ASSIGNED TASK:
Only one stretch of the data is wanted: the line containing "heap_at a bs fl h s → used_at h bs p z →", the line containing "that are held. *)", and every line between them, copied exactly.

* * *

(** A new size of 0 gives the item back. *)
Lemma realloc_zero a bs fl h s p z :
  heap_at a bs fl h s → used_at h bs p z →
  dwp (rt_memheap_realloc a (p + RT_MEMHEAP_SIZE) 0) (λ r s', r = 0 ∧ ∃ bs' fl' h',
    heap_at a bs' fl' h' s' ∧ same_area h h' ∧ (∀ x y, used_at h bs' x y ↔ used_at h bs x y ∧ x ≠ p) ∧ kept h bs' s s') s.
Proof.
  intros Hat Hz. unfold rt_memheap_realloc. apply dwp_seq. unfold wp. rewrite (is_memheap_run a s (proj1 Hat)). cbn [Z.eqb].
  apply dwp_bind. eapply dwp_mono; [by apply (free_user a bs fl h s p z)|]. cbv beta. intros _ s' Hs'. by apply dwp_ret.
Qed.

(** * Users of a heap *)

(** A request to the heap. Blocks are named by their place in the list of the pointers
    that are held. *)
Inductive request := Alloc (size : Z) | Free (k : nat) | Realloc (k : nat) (size : Z).

Definition request_size (r : request) : Z := match r with Alloc size | Realloc _ size => size | Free _ => 1 end.

(** Serving a request: the pointers that are held afterwards. A pointer that is null is
    dropped, and one that was moved replaced. *)
Definition serve (a : Z) (r : request) (live : list Z) : MP (list Z) :=
  match r with
  | Alloc size => ptr ⇐ rt_memheap_alloc a size; dret (if nz ptr then ptr :: live else live)
  | Free k =>
      match live !! k with
      | Some ptr => rt_memheap_free ptr ;;; dret (delete k live)
      | None => dret live
      end
  | Realloc k size =>
      match live !! k with
      | Some ptr => new ⇐ rt_memheap_realloc a ptr size; dret (if nz new then <[k := new]> live else if size =? 0 then delete k live else live)
      | None => dret live
      end
  end.

Fixpoint session (a : Z) (rs : list request) (live : list Z) : MP (list Z) :=
  match rs with
  | [] => dret live
  | r :: rs => live ⇐ serve a r live; session a rs live
  end.

(** The pointers that are held are those of the items in use. *)
Definition held (bs : list block) (live : list Z) : Prop :=
  NoDup live ∧ ∀ ptr, ptr ∈ live ↔ (ptr - RT_MEMHEAP_SIZE, true) ∈ bs.

Lemma held_used h bs live : held bs live → ∀ ptr, ptr ∈ live ↔ ∃ z, used_at h bs (ptr - RT_MEMHEAP_SIZE) z.
Proof. intros [_ Hl] ptr. rewrite Hl. unfold used_at. naive_solver. Qed.

Lemma held_intro h bs live : NoDup live → (∀ ptr, ptr ∈ live ↔ ∃ z, used_at h bs (ptr - RT_MEMHEAP_SIZE) z) → held bs live.
Proof. intros Hn Hl. split; [done|]. intros ptr. rewrite Hl. unfold used_at. naive_solver. Qed.

Lemma held_delete h bs bs' live k p :
  held bs live → live !! k = Some (p + RT_MEMHEAP_SIZE) → (∀ x y, used_at h bs' x y ↔ used_at h bs x y ∧ x ≠ p) → held bs' (delete k live).
Proof.
  intros Hh Hk Hu. pose proof (held_used h _ _ Hh) as Hl. destruct Hh as [Hn _]. apply list_elem_of_split_length in Hk as (l1 & l2 & -> & ->).
  rewrite delete_middle. rewrite <- Permutation_middle in Hn. apply NoDup_cons in Hn as [Hp Hn]. apply (held_intro h); [done|].
  intros ptr. setoid_rewrite Hu. assert (ptr ∈ l1 ++ l2 ↔ ptr ∈ l1 ++ p + RT_MEMHEAP_SIZE :: l2 ∧ ptr - RT_MEMHEAP_SIZE ≠ p) as ->.
  { rewrite !elem_of_app, elem_of_cons in *. split; [|naive_solver lia]. intros Hx. split; [tauto|]. intros EQ. apply Hp. by replace (p + RT_MEMHEAP_SIZE) with ptr by lia. }
  rewrite Hl. naive_solver.
Qed.

Lemma held_replace h bs bs' live k p p' z' :
  held bs live → live !! k = Some (p + RT_MEMHEAP_SIZE) → (∀ x y, used_at h bs' x y ↔ (used_at h bs x y ∧ x ≠ p) ∨ (x = p' ∧ y = z')) →
  (∀ y, used_at h bs p' y → p' = p) → held bs' (<[k := p' + RT_MEMHEAP_SIZE]> live).
Proof.
  intros Hh Hk Hu Hnew. pose proof (held_used h _ _ Hh) as Hl. destruct Hh as [Hn _]. apply list_elem_of_split_length in Hk as (l1 & l2 & -> & ->).
  rewrite insert_app_r_alt, Nat.sub_diag by lia. cbn [insert list_insert]. pose proof Hn as Hn'. rewrite <- Permutation_middle in Hn'. apply NoDup_cons in Hn' as [Hp Hn']. apply (held_intro h).
  - rewrite <- Permutation_middle. constructor; [|done]. intros Hx. assert (p' + RT_MEMHEAP_SIZE ∈ l1 ++ p + RT_MEMHEAP_SIZE :: l2) as Hx'.
    { rewrite elem_of_app, elem_of_cons in *. tauto. }
    apply Hl in Hx' as [y Hy]. replace (p' + RT_MEMHEAP_SIZE - RT_MEMHEAP_SIZE) with p' in Hy by lia. apply Hp. by rewrite <- (Hnew y Hy).
  - intros ptr. setoid_rewrite Hu.
    assert (ptr ∈ l1 ++ p' + RT_MEMHEAP_SIZE :: l2 ↔ (ptr ∈ l1 ++ p + RT_MEMHEAP_SIZE :: l2 ∧ ptr - RT_MEMHEAP_SIZE ≠ p) ∨ ptr - RT_MEMHEAP_SIZE = p') as ->.
    { rewrite !elem_of_app, !elem_of_cons in *. split.
      - intros Hx. destruct (decide (ptr - RT_MEMHEAP_SIZE = p')) as [->|Hne]; [by right|left]. assert (ptr ∈ l1 ∨ ptr ∈ l2) as Hx' by (destruct Hx as [?|[->|?]]; [tauto|lia|tauto]).
        split; [tauto|]. intros EQ. apply Hp. by replace (p + RT_MEMHEAP_SIZE) with ptr by lia.
      - intros [[[?|[->|?]] Hne]|<-]; [tauto|lia|tauto|]. right. left. lia. }
    rewrite Hl. naive_solver.
Qed.

Lemma held_cons h bs bs' live p z :
  held bs live → (∀ x y, used_at h bs' x y ↔ used_at h bs x y ∨ (x = p ∧ y = z)) → (∀ y, ¬ used_at h bs p y) → held bs' (p + RT_MEMHEAP_SIZE :: live).
Proof.
  intros Hh Hu Hnew. pose proof (held_used h _ _ Hh) as Hl. destruct Hh as [Hn _]. apply (held_intro h).
  - constructor; [|done]. intros Hx. apply Hl in Hx as [y Hy]. replace (p + RT_MEMHEAP_SIZE - RT_MEMHEAP_SIZE) with p in Hy by lia. by apply (Hnew y).
  - intros ptr. setoid_rewrite Hu. rewrite elem_of_cons, Hl. split; [intros [->|[z' Hz]]; [exists z; right; split; [lia|done]|eauto]|].
    intros (y & [Hy|[Hp _]]); [right; eauto|left; lia].
Qed.

Lemma serve_run a bs fl h s live r :
  heap_at a bs fl h s → held bs live → 0 ≤ request_size r ≤ 2 ^ 32 - 16 →
  dwp (serve a r live) (λ live' s', ∃ bs' fl' h', heap_at a bs' fl' h' s' ∧ same_area h h' ∧ held bs' live') s.
Proof.
  intros Hat Hh Hr. pose proof Hat as (_ & _ & Hok). pose proof (used_range h bs) as Hrg.
  assert (∀ k ptr, live !! k = Some ptr → ∃ p z, ptr = p + RT_MEMHEAP_SIZE ∧ used_at h bs p z) as Hlive.
  { intros k ptr Hk. apply list_elem_of_lookup_2, (held_used h _ _ Hh) in Hk as [z Hz]. exists (ptr - RT_MEMHEAP_SIZE), z. split; [lia|done]. }
  destruct r as [size|k|k size]; cbn [request_size] in Hr; unfold serve.
  - apply dwp_bind. eapply dwp_mono; [apply (alloc_user a bs fl h s size Hat); lia|]. cbv beta zeta.
    intros r s' [(-> & -> & _)|(p & z & bs' & fl' & h' & -> & Hat' & Hsa & _ & Hz & Hu & _ & Hlo & _ & Hap)]; apply dwp_ret; [by exists bs, fl, h|].
    assert (nz (p + RT_MEMHEAP_SIZE) = true) as ->.
    { apply nz_true. pose proof (ao_memory _ _ (ho_area _ _ _ _ _ Hok)). unfold RT_MEMHEAP_SIZE. lia. }
    exists bs', fl', h'. split_and!; [done|done|]. eapply (held_cons h); [done|exact Hu|]. intros y Hy.
    destruct (Hrg p y (ho_first _ _ _ _ _ Hok) (ho_spaced _ _ _ _ _ Hok) Hy) as (_ & Hy0 & _). destruct (Hap p y Hy); unfold RT_MEMHEAP_SIZE, RT_MEMHEAP_MINIALLOC in *; lia.
  - destruct (live !! k) as [ptr|] eqn:Hk; [|apply dwp_ret; by exists bs, fl, h]. destruct (Hlive k ptr Hk) as (p & z & -> & Hz).
    apply dwp_bind. eapply dwp_mono; [by apply (free_user a bs fl h s p z)|]. cbv beta. intros _ s' (bs' & fl' & h' & Hat' & Hsa & Hu & _). apply dwp_ret.
    exists bs', fl', h'. split_and!; [done|done|by eapply (held_delete h)].
  - destruct (live !! k) as [ptr|] eqn:Hk; [|apply dwp_ret; by exists bs, fl, h]. destruct (Hlive k ptr Hk) as (p & z & -> & Hz). apply dwp_bind.
    destruct (Z.eqb_spec size 0) as [->|Hne].
    + eapply dwp_mono; [by apply (realloc_zero a bs fl h s p z)|]. cbv beta. intros r s' (-> & bs' & fl' & h' & Hat' & Hsa & Hu & _). apply dwp_ret. cbn.
      exists bs', fl', h'. split_and!; [done|done|by eapply (held_delete h)].
    + eapply dwp_mono; [apply (realloc_user a bs fl h s p z size); [done|done|lia]|]. cbv beta.
      intros r s' [(-> & -> & _)|(p' & z' & bs' & fl' & h' & -> & Hat' & Hsa & _ & _ & Hnew & Hu & _)]; apply dwp_ret; [by exists bs, fl, h|].
      destruct Hat' as (Hid' & Ha' & Hok'). assert (nz (p' + RT_MEMHEAP_SIZE) = true) as ->.
      { apply nz_true. pose proof (ao_memory _ _ (ho_area _ _ _ _ _ Hok')). assert (used_at h' bs' p' z') as Hz' by (unfold used_at; rewrite (last_item_same _ _ Hsa); apply Hu; by right).
        destruct (used_range h' bs' p' z' (ho_first _ _ _ _ _ Hok') (ho_spaced _ _ _ _ _ Hok') Hz') as (? & _). unfold RT_MEMHEAP_SIZE. lia. }
      exists bs', fl', h'. split_and!; [done|done|by eapply (held_replace h)].
Qed.
(** [rt_free(RT_NULL)] does nothing. *)
Lemma free_null s : RT_KERNEL_FREE heap_sem 0 s = Some (Done tt, s).
Proof. by destruct s. Qed.

Lemma clear_run k h pool bs o z n :
  hwf h bs → used_at bs o z → 0 ≤ n ≤ z - SIZEOF_STRUCT_MEM →
  ∃ h', clear (h_ptr h + o + SIZEOF_STRUCT_MEM) n (mk_dsys k h pool) = Some (tt, mk_dsys k h' pool) ∧
    hwf h' bs ∧ fixed h h'.
Proof.
  intros Hw Hu Hn. eexists. split; [done|]. split; [|done]. apply (hwf_write h bs o z); [done|done|].
  intros i Hi. unfold fill, SIZEOF_STRUCT_MEM in *. destruct (_ && _) eqn:E; [|done]. 
  apply andb_true_iff in E as [E1%Z.leb_le E2%Z.ltb_lt].
  cbn in E1, E2. lia.
Qed.

(** ** The kernel and the heap together *)

(** No object and no waiting list is at [a]. *)
Record vacant (a : Z) (s : dsys) : Prop := {
  va_obj : k_obj (d_kst s) !! Obj a = None;
  va_list : ∀ cls, Obj a ∉ tlist (ob_list (k_objects (d_kst s))) cls ∧
    ThreadTimer a ∉ tlist (ob_list (k_objects (d_kst s))) cls;
  va_thr : k_thr (d_kst s) !! a = None;
  va_timer : k_obj (d_kst s) !! ThreadTimer a = None;
  va_wait : tlist (k_tl (d_kst s)) (HSuspend a) = [] ∧ tlist (k_tl (d_kst s)) (HSender a) = [];
  va_pool : d_pool s !! a = None
}.

Definition block_addr (h : heap) (o : Z) : Z := h_ptr h + o + SIZEOF_STRUCT_MEM.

* * *

SOLUTION TO THE EXERCISE:
  heap_at a bs fl h s → used_at h bs p z →
  dwp (rt_memheap_realloc a (p + RT_MEMHEAP_SIZE) 0) (λ r s', r = 0 ∧ ∃ bs' fl' h',
    heap_at a bs' fl' h' s' ∧ same_area h h' ∧ (∀ x y, used_at h bs' x y ↔ used_at h bs x y ∧ x ≠ p) ∧ kept h bs' s s') s.
Proof.
  intros Hat Hz. unfold rt_memheap_realloc. apply dwp_seq. unfold wp. rewrite (is_memheap_run a s (proj1 Hat)). cbn [Z.eqb].
  apply dwp_bind. eapply dwp_mono; [by apply (free_user a bs fl h s p z)|]. cbv beta. intros _ s' Hs'. by apply dwp_ret.
Qed.

(** * Users of a heap *)

(** A request to the heap. Blocks are named by their place in the list of the pointers
    that are held. *)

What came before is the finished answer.